Postado em 19 julho 2010 Escrito por Izzy Nobre 83 Comentários

Então moçada, anteontem eu fui num casamento.

izzy

É estranho ter dois nicks na internet. No meu caso, por anos fui “Kid” e agora recentemente na tuitosfera eu virei “Izzy Nobre”.

Caso você tenha curiosidade, não tenho grande preferência por um nem outro. Contanto me chamem de alguma coisa além de “filho da puta” já dá pra se considerar no lucro.

Na minha vida toda só fui a 3 casamentos. O primeiro foi o da minha tia, quando eu tinha lá meus 7 anos no máximo. Não lembro de absolutamente nada, a única prova de que eu realmente estava lá são fotos velhas e amareladas que minha vó guarda num álbum de família gigante.

Ah, e lembro que meu irmão foi o pagem do casamento. Ou pajem. Essas palavras incomuns eu esqueço como escreve mesmo. Ao invés de ser um curandeiro indígena, que é algo muito mais legal, pagem/pajem é o moleque que carrega as alianças pro altar.

O segundo foi o da minha prima Talita, em janeiro deste ano.

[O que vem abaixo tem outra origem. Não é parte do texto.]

Lemma respin_ok s s0 f1 f2 f3 ctx t x rest item (Q : () → rbtree → Prop) :
  place s (f1 :: f2 :: f3 :: ctx) t x rest → t ≠ Nil →
  aims item f1 → aims item f2 → aims item f3 →
  parent s0 = f_loc f1 → grand s0 = f_loc f2 → great s0 = f_loc f3 → parent s = f_loc f1 → f_color f1 = RED →
  (∀ m, let r := root (nullNode s) (spin f1 f2 t) in
        place_in m (nullNode s) (f3 :: ctx) (spin f1 f2 t) x rest → Q () (set_path r r (set_store m s))) →
  ensures (respin item s0) s Q.
Proof.
  intros Hm Hne A1 A2 A3 P1 P2 P3 P1' Hc1 HQ. set (null := nullNode s) in *.
  destruct (mk_sub (f_side f1) t Hne) as (l & c & y & Ht). set (ta := sub (f_side f1) t) in *. set (tb := sub (opp (f_side f1)) t) in *.
  destruct f1 as [l1 d1 c1 x1 s1], f2 as [l2 d2 c2 x2 s2], f3 as [l3 d3 c3 x3 s3]; cbn [f_loc f_side f_color f_elem f_sib] in *.
  apply aims_is_left in A1, A2, A3; cbn in A1, A2, A3.
  set (R := cells null s3 ++ cells_ctx null l3 ctx ++ cells null s1 ++ cells null s2 ++ cells null ta ++ cells null tb ++ [null_cell null x] ++ rest).
  assert (Hm0 : holds (store s) ([(l3, node_of d3 x3 l2 (root null s3) c3); (l2, node_of d2 x2 l1 (root null s2) c2);
     (l1, node_of d1 x1 l (root null s1) c1); (l, node_of d1 y (root null ta) (root null tb) c)] ++ R)).
  { eapply holds_perm; [exact Hm|]. unfold R. rewrite Ht at 1. rewrite root_mk. rewrite Ht, cells_mk.
    cbn [cells_ctx frame_cell f_loc f_side f_color f_elem f_sib]. solve_Permutation. }
  unfold respin, set_color. rewrite P2, P1, P3.
  apply ensures_bind. eapply (rb_assign_ok [_]); [exact Hm0|]. intros m1 Hm1. rewrite with_color_node in Hm1.
  apply ensures_bind. eapply (rb_deref_ok [_]); [exact Hm1|]. rewrite element_node.
  apply ensures_bind. eapply (rb_deref_ok [_; _]); [exact Hm1|]. rewrite element_node.
  rewrite A1, A2, xorb_sides. apply ensures_bind. destruct (decide (d2 = d1)) as [<-|Hd].
  - rewrite bool_decide_eq_false_2 by auto. apply ensures_ret.
    apply ensures_bind. eapply (rb_rotate_ok d2 d3); [exact Hm1|done..|]. intros m2 Hm2.
    apply ensures_bind, ensures_modify. eapply (rb_assign_ok [_; _]); [exact Hm2|]. intros m3 Hm3.
    rewrite with_color_node in Hm3.
    assert (Hspin : spin (Frame l1 d2 c1 x1 s1) (Frame l2 d2 c2 x2 s2) t =
                    mk d2 l1 BLACK x1 t (mk d2 l2 RED x2 s1 s2)).
    { unfold spin. cbn. by rewrite decide_True. }
    specialize (HQ m3). cbv zeta in HQ. rewrite Hspin, root_mk in HQ.
    unfold set_path, set_store in *. cbn in *. rewrite P1'. apply HQ. unfold place_in.
    eapply holds_perm; [exact Hm3|]. rewrite root_mk, cells_mk, cells_mk, root_mk.
    cbn [cells_ctx frame_cell f_loc f_side f_color f_elem f_sib]. unfold R. rewrite Ht, root_mk, cells_mk. fold ta tb. solve_Permutation.
  - rewrite bool_decide_eq_true_2 by done.
    assert (Hm1' : holds (store (set_store m1 s)) ((l2, node_of d2 x2 l1 (root null s2) RED) :: (l1, node_of d1 x1 l (root null s1) c1) ::
       (l, node_of d1 y (root null ta) (root null tb) c) :: (l3, node_of d3 x3 l2 (root null s3) c3) :: R)) by holds_by Hm1.
    apply ensures_bind. eapply (rb_rotate_ok d1 d2); [exact Hm1'|done..|]. intros m2 Hm2. apply ensures_modify.
    rewrite (node_side d2 d1 y) in Hm2 by auto.
    assert (Hm2' : holds m2 ((l3, node_of d3 x3 l2 (root null s3) c3) :: (l2, node_of d2 x2 l (root null s2) RED) ::
       (l, node_of d2 y l1 (root null ta) c) :: (l1, node_of d1 x1 (root null tb) (root null s1) c1) :: R)) by holds_by Hm2.
    apply ensures_bind. eapply (rb_rotate_ok d2 d3); [exact Hm2'|done..|]. intros m3 Hm3.
    apply ensures_bind, ensures_modify. eapply (rb_assign_ok [_; _]); [exact Hm3|]. intros m4 Hm4.
    rewrite with_color_node in Hm4.
    assert (Hspin : spin (Frame l1 d1 c1 x1 s1) (Frame l2 d2 c2 x2 s2) t =
                    mk d2 l BLACK y (mk d2 l1 RED x1 s1 tb) (mk d2 l2 RED x2 ta s2)).
    { unfold spin. cbn. rewrite decide_False by auto. rewrite Ht at 1.
      assert (Hta : sub (opp d2) t = ta) by (unfold ta; by rewrite (opp_ne d1 d2) by auto).
      assert (Htb : sub d2 t = tb) by (unfold tb; by rewrite (opp_ne d2 d1) by auto).
      rewrite Hta, Htb. by destruct d1. }
    specialize (HQ m4). cbv zeta in HQ. rewrite Hspin, root_mk in HQ.
    unfold set_path, set_store in *. cbn in *. apply HQ. unfold place_in.
    eapply holds_perm; [exact Hm4|]. rewrite root_mk, !cells_mk, !root_mk.
    cbn [cells_ctx frame_cell f_loc f_side f_color f_elem f_sib]. unfold R. subst c1. rewrite (node_side d2 d1 x1) by auto. solve_Permutation.
Qed.

(** The path ends with the header, above a black root. *)
Definition header_frame (negInf : K) (hdr : nat) : frame := Frame hdr Right BLACK negInf Nil.
Definition ends (negInf : K) (hdr : nat) ctx : Prop :=
  ctx = [header_frame negInf hdr] ∨ ∃ fs f, ctx = fs ++ [f; header_frame negInf hdr] ∧ f_color f = BLACK.

Lemma ctx_ok_ends negInf hdr ctx c n : ctx_ok negInf hdr ctx c n → ends negInf hdr ctx.
Proof.
  revert c n. induction ctx as [|f ctx IH]; intros c n Hc; [done|]. destruct ctx as [|g ctx].
  - destruct Hc as [-> _]. by left.
  - right. cbn in Hc. destruct Hc as [_ Hc].
    assert (Hc' : ∃ m, ctx_ok negInf hdr (g :: ctx) (f_color f) m) by (destruct (f_color f); [exists n|exists (S n)]; tauto).
    destruct Hc' as [m Hc']. destruct (IH _ _ Hc') as [E|(fs & h & E & Hh)].
    + rewrite E in Hc' |- *. destruct Hc' as [_ Hf]. by exists [], f.
    + rewrite E. by exists (f :: fs), h.
Qed.

Lemma ends_tail negInf hdr f g ctx : ends negInf hdr (f :: g :: ctx) → ends negInf hdr (g :: ctx).
Proof.
  intros [E|(fs & h & E & Hh)]; [done|]. destruct fs as [|f' fs]; simplify_eq/=; [by left|].
  right. by exists fs, h.
Qed.

Lemma cells_ctx_app null h ctx f ctx' :
  cells_ctx null h (ctx ++ f :: ctx') ≡ₚ cells_ctx null h (ctx ++ [f]) ++ cells_ctx null (f_loc f) ctx'.
Proof.
  revert h. induction ctx as [|g ctx IH]; intros h; cbn [cells_ctx app].
  - rewrite app_nil_r. solve_Permutation.
  - rewrite IH. solve_Permutation.
Qed.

Como passei tanto tempo longe da minha família e perdi a maioria dos eventos de grande importância, meti na cabeça que este matrimônio eu não perderia e fui ao Brasil só pra comparecer.

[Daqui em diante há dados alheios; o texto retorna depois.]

Lemma next_mk d l c x y a b : klt x y = is_left d → next x (mk d l c y a b) = a.
Proof. destruct d; cbn; by intros ->. Qed.
Lemma next_mk_opp d l c x y a b : klt x y = is_left (opp d) → next x (mk d l c y a b) = b.
Proof. destruct d; cbn; by intros ->. Qed.

Definition both_red t : Prop := col (sub Left t) = RED ∧ col (sub Right t) = RED.

(** The next node is there, and it and its children are black. *)
Definition quiet x t : Prop :=
  next x t ≠ Nil ∧ col (next x t) = BLACK ∧ ∀ d, col (sub d (next x t)) = BLACK.

(** ** The places of the loop *)

(** [parent] and [grand] are right; [great], too, where a leaf is to be added. *)
Record regular x s ctx t : Prop := Regular {
  g_parent : ∀ f1 fs, ctx = f1 :: fs → parent s = f_loc f1 ∧ (col t = RED → col (f_sib f1) = BLACK ∨ quiet x t);
  g_grand : ∀ f1 f2 fs, ctx = f1 :: f2 :: fs → grand s = f_loc f2;
  g_great : ∀ f1 f2 f3 fs, ctx = f1 :: f2 :: f3 :: fs → t = Nil → f_color f1 = RED → great s = f_loc f3 ∧ col (f_sib f2) = BLACK;
  g_kids : ¬ both_red t
}.

Inductive standing x s ctx t : nat → Prop :=
| At_header T n : ctx = [] → t = Node (header s, BLACK) Nil negInf T → bal T n → col T = BLACK → standing x s ctx t (3 * plen x t)
| In_tree n : ctx_ok negInf (header s) ctx (col t) n → bal t n → regular x s ctx t → standing x s ctx t (3 * plen x t)
| After n : ctx_ok negInf (header s) ctx (col t) n → bal t n → col t = BLACK → t ≠ Nil → col (next x t) = RED →
    quiet x (next x t) → standing x s ctx t (3 * plen x t - 4)
| Below n : ctx_ok negInf (header s) ctx (col t) n → bal t n → col t = RED → quiet x t →
    (∀ f1 fs, ctx = f1 :: fs → parent s = f_loc f1) → standing x s ctx t (3 * plen x t - 2).

Record stands x s ctx t rest k : Prop := Stands {
  st_place : place s ctx t x rest;
  st_current : current s = root (nullNode s) t;
  st_aims : Forall (aims x) ctx;
  st_standing : standing x s ctx t k
}.

(** ** One level down *)

Definition frame_of d t : frame :=
  match t with Nil => Frame 0 d BLACK negInf Nil | Node (l, c) _ y _ => Frame l d c y (sub (opp d) t) end.

Definition dir x y : side := if klt x y then Left else Right.
Lemma dir_left x y : klt x y = is_left (dir x y).
Proof. unfold dir. by destruct (klt x y). Qed.
Lemma dir_aims x f : aims x f → dir x (f_elem f) = f_side f.
Proof. intros Ha. unfold dir. rewrite (aims_is_left _ _ Ha). by destruct (f_side f). Qed.

Lemma next_sub x l c a y b : next x (Node (l, c) a y b) = sub (dir x y) (Node (l, c) a y b).
Proof. unfold dir. cbn. by destruct (klt x y). Qed.

Lemma plug1_frame d t : t ≠ Nil → plug1 (frame_of d t) (sub d t) = t.
Proof. destruct t as [|[l c] a y b]; [done|]. by destruct d. Qed.

Lemma aims_frame x l c a y b : y ≠ x → aims x (frame_of (dir x y) (Node (l, c) a y b)).
Proof.
  intros Hne. unfold aims, dir. destruct (cmp_cases x y) as [[-> ?]|[(-> & _ & ?)|(_ & _ & ?)]]; [done..|congruence].
Qed.

(** The balance of the place below. *)
Lemma ctx_ok_down hdr ctx t n d : ctx_ok negInf hdr ctx (col t) n → bal t n → t ≠ Nil →
  ∃ m, ctx_ok negInf hdr (frame_of d t :: ctx) (col (sub d t)) m ∧ bal (sub d t) m.
Proof.
  intros Hc Hb Hne. destruct t as [|[l c] a y b]; [done|]. destruct ctx as [|f ctx]; [done|].
  destruct c; cbn [col bal] in *.
  - destruct Hb as (Ca & Cb & Ba & Bb). exists n. destruct d; cbn; tauto.
  - destruct Hb as (m & -> & Ba & Bb). exists m. destruct d; cbn; tauto.
Qed.

(** ** The step *)

Lemma descend_ok x s ctx l c a y b rest (Q : () → rbtree → Prop) :
  place s ctx (Node (l, c) a y b) x rest → current s = l →
  (let t := Node (l, c) a y b in let d := dir x y in let s' := RBTree (store s) (fresh s) (header s) (nullNode s)
      (root (nullNode s) (sub d t)) l (parent s) (grand s) in
   place s' (frame_of d t :: ctx) (sub d t) x rest → Q () s') →
  ensures (descend x) s Q.
Proof.
  intros Hm Hcur HQ. unfold descend. apply ensures_bind, ensures_get. rewrite Hcur. apply ensures_bind.
  set (null := nullNode s) in *.
  eapply (rb_deref_ok [] l (RBNode y (root null a) (root null b) c) (cells null a ++ cells null b ++ cells_ctx null l ctx ++ [null_cell null x] ++ rest)).
  { eapply holds_perm; [exact Hm|]. fold null. cbn [cells root]. solve_Permutation. }
  apply ensures_put. cbn [element left right]. cbv zeta in HQ. unfold dir in *.
  destruct (klt x y); apply HQ; (eapply holds_perm; [exact Hm|]); fold null; cbn [cells root sub frame_of cells_ctx f_sib f_loc];
    unfold frame_cell; cbn [f_loc f_side f_elem f_color f_sib node_of opp nullNode sub]; fold null; solve_Permutation.
Qed.

(** The colour of a child is read, below the null node as well. *)
Lemma kid_red_ok s ctx t x rest d (Q : bool → rbtree → Prop) :
  place s ctx t x rest → Q (bool_decide (col (sub d t) = RED)) s →
  ensures (r <- get_child d (root (nullNode s) t) ;; is_red r) s Q.
Proof.
  intros Hp HQ. set (null := nullNode s) in *. apply ensures_bind. destruct t as [|[l c] a y b].
  - eapply (rb_get_ok (cells_ctx null null ctx) d null (RBNode x null null BLACK)); [exact Hp|].
    assert (Hn : child d (RBNode x null null BLACK) = root null (Nil : @ltree K)) by by destruct d. rewrite Hn.
    eapply (is_red_ok null x (Nil : @ltree K) (cells_ctx null null ctx ++ rest)); [|exact HQ]. eapply holds_perm; [exact Hp|]. fold null. cbn [cells root]. solve_Permutation.
  - eapply (rb_get_ok (cells_ctx null l ctx) d l (RBNode y (root null a) (root null b) c)); [exact Hp|].
    assert (Hn : child d (RBNode y (root null a) (root null b) c) = root null (sub d (Node (l, c) a y b))) by by destruct d.
    rewrite Hn. eapply (is_red_ok null x _ ((l, RBNode y (root null a) (root null b) c) :: cells null (sub (opp d) (Node (l, c) a y b)) ++ cells_ctx null l ctx ++ rest)); [|exact HQ]. eapply holds_perm; [exact Hp|]. fold null. cbn [cells root].
    destruct d; cbn [sub opp]; solve_Permutation.
Qed.
(** The pointers at a leaf. *)
Lemma rb_leaf_linked x s ctx k : standing negInf x s ctx Nil k →
  ∃ f1 fs n, ctx = f1 :: fs ∧ linked s ctx ∧ ctx_ok negInf (header s) ctx BLACK n ∧ n = 0%nat ∧
  (∀ f1 f2 fs, ctx = f1 :: f2 :: fs → f_color f1 = RED → col (f_sib f2) = BLACK).
Proof.
  intros Hst. inversion Hst as [? ? ? Ht|n Hc Hb [G1 G2 G3 G4]|n Hc Hb _ Hn|n Hc Hb Hr]; [done| |done|done]. cbn in Hb. subst n.
  destruct ctx as [|f1 fs]; [done|]. exists f1, fs, 0%nat. destruct (G1 f1 fs eq_refl) as [P1 _].
  assert (Hlong : f_color f1 = RED → ∃ f2 f3 fs', fs = f2 :: f3 :: fs').
  { intros Hr. cbn in Hc. destruct fs as [|f2 fs]; [destruct Hc as [-> _]; done|]. rewrite Hr in Hc.
    destruct Hc as (_ & _ & _ & Hc). destruct fs as [|f3 fs]; [by destruct Hc|]. by exists f2, f3, fs. }
  split_and!; try done.
  - split; [done|]. intros Hr. destruct (Hlong Hr) as (f2 & f3 & fs' & ->). split; [by apply (G2 f1 f2 (f3 :: fs'))|].
    by apply (G3 f1 f2 f3 fs').
  - intros f1' f2 fs' E Hr. injection E as <- ->. destruct (Hlong Hr) as (f2' & f3 & fs'' & E). injection E as <- ->.
    by apply (G3 f1 f2 f3 fs'').
Qed.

O terceiro foi ontem. E eu sabia desde o começo que seria uma catástrofe.

Eu trabalho de madrugada, das onze da noite às sete da matina. E pior que isso, eu trabalho nos sábados e domingos. Ou seja, eu não tenho nenhuma vida social noturna.

E eu já me acostumei com isso. Vivo como um homem velho ultimamente, mais preocupado com contas, dinheiro e carreira do que com a diversão dos fins de semana cos broders, então já me me resignei à sina de ser a única pessoa em toda a minha cidade que não está de ressaca no domingo de manhã.

Entretanto, casamento é um evento de mais importância, e tanto o sujeito como a noiva são dois chegados do peito – a menina inclusive é uma das melhores amigas da minha respectiva senhora. Ou seja, eu não tinha a opção de não ir. Beleza.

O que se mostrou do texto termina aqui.